▶ **About this exercise**
From the records below, report the number of lines that contain "negb", and add nothing.

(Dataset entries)
::::
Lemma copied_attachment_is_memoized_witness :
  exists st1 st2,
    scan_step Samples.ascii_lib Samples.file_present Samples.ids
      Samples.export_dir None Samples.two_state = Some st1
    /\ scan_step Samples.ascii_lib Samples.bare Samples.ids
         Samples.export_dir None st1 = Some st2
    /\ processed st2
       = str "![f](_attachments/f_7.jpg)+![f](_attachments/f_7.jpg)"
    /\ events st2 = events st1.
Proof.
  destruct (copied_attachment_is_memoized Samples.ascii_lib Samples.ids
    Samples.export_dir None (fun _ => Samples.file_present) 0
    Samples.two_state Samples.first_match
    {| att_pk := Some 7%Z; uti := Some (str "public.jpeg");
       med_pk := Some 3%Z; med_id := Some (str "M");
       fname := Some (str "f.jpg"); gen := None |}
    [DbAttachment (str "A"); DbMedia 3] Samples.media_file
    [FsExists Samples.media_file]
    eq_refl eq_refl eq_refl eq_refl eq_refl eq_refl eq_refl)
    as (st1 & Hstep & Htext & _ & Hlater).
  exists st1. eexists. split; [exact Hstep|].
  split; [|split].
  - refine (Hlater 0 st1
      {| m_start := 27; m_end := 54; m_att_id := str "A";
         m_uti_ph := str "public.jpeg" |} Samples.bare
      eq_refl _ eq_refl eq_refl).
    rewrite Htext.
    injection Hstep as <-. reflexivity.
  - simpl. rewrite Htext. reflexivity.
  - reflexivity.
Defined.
::::
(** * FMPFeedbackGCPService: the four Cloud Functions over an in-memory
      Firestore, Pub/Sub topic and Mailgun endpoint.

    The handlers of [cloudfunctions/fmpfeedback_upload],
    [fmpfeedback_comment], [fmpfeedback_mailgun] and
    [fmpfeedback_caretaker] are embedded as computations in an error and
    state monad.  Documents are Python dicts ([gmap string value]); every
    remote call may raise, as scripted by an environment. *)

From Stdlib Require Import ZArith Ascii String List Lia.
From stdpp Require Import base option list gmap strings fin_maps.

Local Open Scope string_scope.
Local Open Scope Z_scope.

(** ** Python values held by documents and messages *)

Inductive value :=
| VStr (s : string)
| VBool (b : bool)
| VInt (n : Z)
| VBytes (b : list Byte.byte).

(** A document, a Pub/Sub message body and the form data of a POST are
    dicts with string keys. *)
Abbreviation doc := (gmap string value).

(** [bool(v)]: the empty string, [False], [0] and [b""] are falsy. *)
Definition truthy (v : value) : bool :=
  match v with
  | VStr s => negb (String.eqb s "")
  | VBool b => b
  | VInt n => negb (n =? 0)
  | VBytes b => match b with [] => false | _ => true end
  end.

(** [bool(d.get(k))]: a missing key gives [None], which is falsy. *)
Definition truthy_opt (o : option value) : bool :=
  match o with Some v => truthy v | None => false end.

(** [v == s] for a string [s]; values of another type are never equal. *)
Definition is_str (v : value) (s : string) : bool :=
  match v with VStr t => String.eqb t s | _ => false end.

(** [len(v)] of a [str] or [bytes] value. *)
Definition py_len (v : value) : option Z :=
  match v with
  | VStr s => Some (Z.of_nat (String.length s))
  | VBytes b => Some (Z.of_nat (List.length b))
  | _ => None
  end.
::::
▶ **Your solution**
2